Provider Perspective: Tiffany Scott

While some individuals discover their passions later in life, others feel a natural calling right from the start. In the case of Tiffany Scott, CCHW, CHWI, she has always been a Community Health Worker (CHW).

A Maryland native, Scott is the first-ever certified CHW in the state of Maryland. She received her certification in 2015 and currently works as a CHW Instructor, Master Trainer, and Consultant with hopes to promote the CHW profession in both Maryland and Texas.

Not only is she passionate about her work, she also is dedicated to the advancement of health in the state of Maryland. Read the Q&A below to learn more about her work!

What does your work entail?

“A lot of the work that I do promotes the CHW profession, including teaching new individuals to become certified Community Health Workers and teaching certified Community Health Workers how to be instructors or master trainers. I also have conversations with organizations that want to hire CHWs or already have CHWs but are unsure of how to utilize them within the confines of their organization.”

What do you think about the state of healthcare in Maryland?

“I think there’s still work to be done. I think there are still barriers people run into that can result in a lack of quality care. Lately, I’ve been working with a lot of individuals who were dually enrolled in Medicare and Medicaid, people who had Medicaid and they’re losing benefits, and people who can’t get benefits because they may be a dollar over the income level.

I think we’re doing some much needed work, but I think there are some other things that need to be done. We need some more safety nets to make sure that no one is [choosing] between health insurance or paying for groceries for their family to eat. That should not be a decision anyone has to make. And so I think when people have to make tough decisions like that, then that’s a systemic issue. That needs to be addressed and fixed.” 

How are CHWs helping address some of the lapses in healthcare?

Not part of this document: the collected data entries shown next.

Lemma distrust_read m r s :
  ProxyFacts.store_ok s -> ProxyFacts.req_ok s r ->
  let x := Proxy.distrust m r s in
  read x.2 (Proxy.Header x.1) =
  <[Proxy.headerXForwardedProto := [if Proxy.TLS r then "https" else "http"]]>
    (<[Proxy.headerXRealIP := [split_host (Proxy.RemoteAddr r)]]>
      (<[Proxy.headerXForwardedFor := [split_host (Proxy.RemoteAddr r)]]> (read s (Proxy.Header r)))).
Proof.
  intros Hs Hr. unfold Proxy.distrust, Proxy.parseHost.
  destruct (put_read Proxy.headerXForwardedFor [split_host (Proxy.RemoteAddr r)] r s Hs Hr) as (S1 & R1 & T1 & E1).
  destruct (Proxy.put Proxy.headerXForwardedFor _ r s) as [r1 s1]. cbn [fst snd] in *.
  destruct (put_read Proxy.headerXRealIP [split_host (Proxy.RemoteAddr r)] r1 s1 S1 R1) as (S2 & R2 & T2 & E2).
  destruct (Proxy.put Proxy.headerXRealIP _ r1 s1) as [r2 s2]. cbn [fst snd] in *. rewrite <- E1, <- E2.
  destruct (ProxyFacts.proto_spec m r2 s2 S2 R2) as (P3 & R3 & V3 & _).
  unfold Proxy.values in V3. destruct (Proxy.protoValue m (Proxy.TLS r2) s2) as [p s3]. cbn [fst snd] in *. cbn [Proxy.Header Proxy.set_header] in *.
  rewrite lookup_insert_eq in V3. cbn in V3. rewrite read_insert. f_equal; [by rewrite V3, T2, T1|]. by eapply read_preserved.
Qed.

“We bring that information back and we advocate for our client. I know I’ve advocated all the way up the chain, almost to the CEO of an organization, saying, ‘Hey, did you know that this was happening?’ Because nobody was answering phone calls. Nobody could give me an answer and a community member needed the assistance. 

We bring things to the forefront. Some people think they know, but they don’t know the loopholes. They don’t know the little cracks where people are falling through. I think CHWs just kind of shine a light on those.” 

What advice would you give to organizations that are trying to utilize CHWs more?

“If you have CHWs that have been seasoned – and I call ‘seasoned CHWs’ the people who have been in the game for three, four, or five-plus years – ask them what they see. Ask them what it is that they do and how you can support them. If you don’t know, it’s great to go and hire a consultant. That’s what I am. That’s what I like to do. It’s great for you to hire us to come and help build that infrastructure. But you have the keys there – the CHWs themselves. You have the key players there. Ask them what it is that they need.”

What is your favorite part of being a CHW?

“My favorite part is seeing change. When someone conquers a goal, gets to the end of the finish line, receives what they need, or enrolls into school, the outcome is priceless. You can’t put a monetary value on the emotion and the feeling that you get when someone comes back. There’s something that’s just so rewarding about helping people to see where they are, where they want to be, and being a bridge. Being that support system to get them to their goal is like the cherry on the top.

Once I got into the field and realized all the uniqueness of a CHW, I realized I’ve been a CHW since birth. I [watched] my mom take care of family members and my grandparents take care of family members – the front door was always open. I realized this is something that has been a part of me and a part of my DNA before I even stumbled upon the profession. I’ve always been a CHW.”

Tiffany Scott, CCHW, CHWI, is a highly accomplished and dedicated professional as a Community Health Worker (CHW). She holds the title of being the first certified CHW in the state of Maryland, showcasing her dedication to the field and her experience. She has made significant contributions to the CHW profession and has a wealth of experience and achievements. Tiffany has been serving as the Vice-Chair of the Maryland CHW Advisory Committee since 2018. In this role, she plays a crucial part in advising and shaping the CHW policies and initiatives in the state of Maryland. As a co-founder of the Maryland CHW Association, Tiffany has been instrumental in establishing and supporting this organization, through advocacy and creating a safe space for CHWs to train, learn, network, and gain support from colleagues. Her consultancy work involves enhancing the CHW profession, which includes training, program development, and policy advocacy, locally and nationally. As a Master Trainer with extensive expertise in training, mentoring, and supervising CHWs. Tiffany’s contributions have played a vital role in building a skilled and competent CHW workforce. Tiffany continues to support various local organizations, hospital systems, agencies, FQHCs (Federally Qualified Health Centers), MDH (Maryland Department of Health), and CHWs. Her support is critical to advancing the role of CHWs in healthcare and community services. Tiffany has been affectionately given the title of the “CHW, CHW”. For outstanding commitment and support, she provides to CHWs who may be facing the same social determinants of health as their community members. Tiffany Scott’s work as a CHW, CHW Instructor, CHW Consultant, and Master Trainer and her extensive involvement in training, advocacy, and policy development demonstrates her commitment to improving community health and the CHW profession in Maryland and nationally.